First Tech Federal Credit Union (or First Tech) is a federally chartered credit union headquartered in Hillsboro, Oregon. It is regulated under the authority of the National Credit Union Administration (NCUA). First Tech has over 650,000 members, and over 12 billion dollars in assets with 33 branches located mostly in high technology business centers of California, Colorado, Oregon, Washington and four other states.
It was the first financial institution to offer telephone interactive voice response access and online banking.

History 
The credit union was founded as Tektronix Federal Credit Union, formed by seven Tektronix employees on January 14, 1952. In 1961, the name was changed to Tektronix Employees Federal Credit Union to reflect the credit union's membership. From very early on, technical innovation was emphasized and reflected in First Tech's motto of "Think Forward". As early as 1976, the credit union began using computers for online data processing. By 1979, Tektronix Employees Federal Credit Union had begun the use of ATMs. In 1985, the credit union unveiled "Call 24", which allowed members to check balances and transfer funds by phone.

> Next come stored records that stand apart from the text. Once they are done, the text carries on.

(* ===== verification/Formations.v ===== *)
(** api/formations.rs: the registry of live mesh brokers, and the read-only views of
    a formation: its peers, its documents and its certificates. *)
From S2P Require Import Prelude Text Extern Models Errors Effects Config Crypto Manager Auth Cdc Watcher MeshIngest.
From Stdlib Require Import ZArith.

#[local] Open Scope Z_scope.

(** What the views ask of a [dyn MeshBrokerState]. *)
Record MeshBrokerState := {
  br_list_peers : list PeerSummary;
  br_list_documents : string → option (list Value);
}.
(** [impl MeshBrokerState for RemoteBrokerState] *)
Definition remote_broker (st : RemoteBrokerState) : MeshBrokerState := {|
  br_list_peers := MeshIngest.list_peers st;
  br_list_documents := MeshIngest.list_documents st;
|}.

Definition MeshStateRegistry : Type := gmap (string * string) MeshBrokerState.
Module registry.
Definition new : MeshStateRegistry := ∅.
Definition register (org_id app_id : string) (state : MeshBrokerState) (inner : MeshStateRegistry) :
    MeshStateRegistry := <[(org_id, app_id) := state]> inner.
Definition deregister (org_id app_id : string) (inner : MeshStateRegistry) : MeshStateRegistry :=
  delete (org_id, app_id) inner.
Definition get (org_id app_id : string) (inner : MeshStateRegistry) : option MeshBrokerState :=
  inner !! (org_id, app_id).
End registry.

(** mesh_ingest.rs: [register_remote_broker], the registration of a polled broker. *)
Definition register_remote_broker (engine : option CdcEngine) (mapping : MeshBrokerMapping)
    (inner : MeshStateRegistry) : MeshStateRegistry :=
  registry.register (mb_org_id mapping) (mb_app_id mapping)
    (remote_broker (RemoteBrokerState_new mapping engine)) inner.

Record DocumentSummary := {
  ds_doc_id : string;
  ds_key_count : Z;
  ds_last_modified : Z;
}.
Record CertificateSummary := {
  cs_peer_id : string;
  cs_fingerprint : string;
  cs_issued_at : Z;
  cs_expires_at : Z;
  cs_revoked : bool;
}.

(** [obj.entry(k).or_insert(v)], on a document that is an object. *)
Definition or_insert (k : string) (v : Value) (doc : Value) : Value :=
  match doc with
  | JObject obj =>
      match map_get obj k with
      | Some _ => doc
      | None => JObject (obj ++ [(k, v)])
      end
  | _ => doc
  end.

Definition fallback_collections : list string :=
  ["cot-broadcast"; "contacts"; "markers"; "missions"]%string.

Fixpoint aggregate (broker : MeshBrokerState) (collections : list string) : list Value :=
  match collections with
  | [] => []
  | collection :: collections =>
      match br_list_documents broker collection with
      | Some docs => or_insert "_collection" (JString collection) <$> docs
      | None => []
      end ++ aggregate broker collections
  end.

Definition document_summary (val : Value) : DocumentSummary := {|
  ds_doc_id := default "unknown"%string (document_id val);
  ds_key_count := match val with JObject m => Z.of_nat (length m) | _ => 0 end;
  ds_last_modified := default 0 (v ← value_get val "_last_modified"; as_u64 v);
|}.

Definition peer_info (app_id : string) (now : Z) (s : PeerSummary) : PeerInfo := {|
  p_peer_id := ps_id s; p_app_id := app_id;
  p_status := if ps_connected s then Connected else Disconnected;
  p_last_seen := now |}.

(** An approved enrollment, as an issued certificate. *)
Definition enrollment_summary (entry : EnrollmentAuditEntry) `{HexLib} : option CertificateSummary :=
  match a_decision entry with
  | Approved _ _ =>
      Some {| cs_peer_id := a_subject entry;
              cs_fingerprint := hex_encode (take 8 (as_bytes (a_subject entry)));
              cs_issued_at := a_timestamp_ms entry; cs_expires_at := 0; cs_revoked := false |}
  | Denied _ => None
  end.

Section Views.
Context `{HexLib} `{AeadLib} `{MeshLib}.
Context (mgr : TenantManager) (mesh : MeshStateRegistry).

Definition list_peers (org_id app_id : string) : prog (result ApiError (list PeerInfo)) :=
  let! _ := mmap_err not_found (get_formation org_id app_id) in
  match registry.get org_id app_id mesh with
  | None => ok []
  | Some broker =>
      let summaries := br_list_peers broker in
      try! now := perform SystemTime in
      let now_ms := since_epoch now in
      ok (peer_info app_id now_ms <$> summaries)
  end.

Definition list_documents (org_id app_id : string) :
    prog (result ApiError (list DocumentSummary)) :=
  let! _ := mmap_err not_found (get_formation org_id app_id) in
  match registry.get org_id app_id mesh with
  | None => ok []
  | Some broker =>
      let docs :=
        match br_list_documents broker app_id with
        | Some d => d
        | None => aggregate broker fallback_collections
        end in
      ok (document_summary <$> docs)
  end.

Definition list_certificates (org_id app_id : string) :
    prog (result ApiError (list CertificateSummary)) :=
  let! _ := mmap_err not_found (get_formation org_id app_id) in
  let! genesis := mmap_err internal (load_genesis mgr org_id app_id) in
  let root_cert := genesis_root_certificate genesis "authority-0" in
  let authority_fingerprint := hex_encode (take 8 (rc_subject_public_key root_cert)) in
  let root := {| cs_peer_id := rc_node_id root_cert; cs_fingerprint := authority_fingerprint;
                 cs_issued_at := rc_issued_at_ms root_cert;
                 cs_expires_at := rc_expires_at_ms root_cert; cs_revoked := false |} in
  let! audit_entries := mmap_err internal (list_audit org_id (Some app_id) 1000) in
  ok (root :: omap (λ e, enrollment_summary e) audit_entries).
End Views.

In 1986, the name was changed to First Technology Credit Union and the membership was opened to include employees in technology industries of the Pacific Northwest.  In 1992, Microsoft became involved. The 1995 launch of the company's website paved the way for the credit union to become the second financial institution in the world to perform secure internet transactions. In 1997, the name was shortened to First Tech Credit Union. First Tech began offering mobile banking in 2000, account aggregation in 2001, and biometric two-factor authentication in 2007. With over 156,000 members, and over 1.8 billion dollars in assets in 2007, First Tech was one of the largest state chartered credit unions in the Pacific Northwest.

In March 2010, the company announced it would merge with California-based Addison Avenue Federal Credit Union, which served the employees of Hewlett Packard Company, Agilent Technologies, CH2M Hill, and various other technology based companies, pending government and member approval. The deal was approved by the government and credit union members, and became effective on January 1, 2011, with the new entity named First Tech Federal Credit Union.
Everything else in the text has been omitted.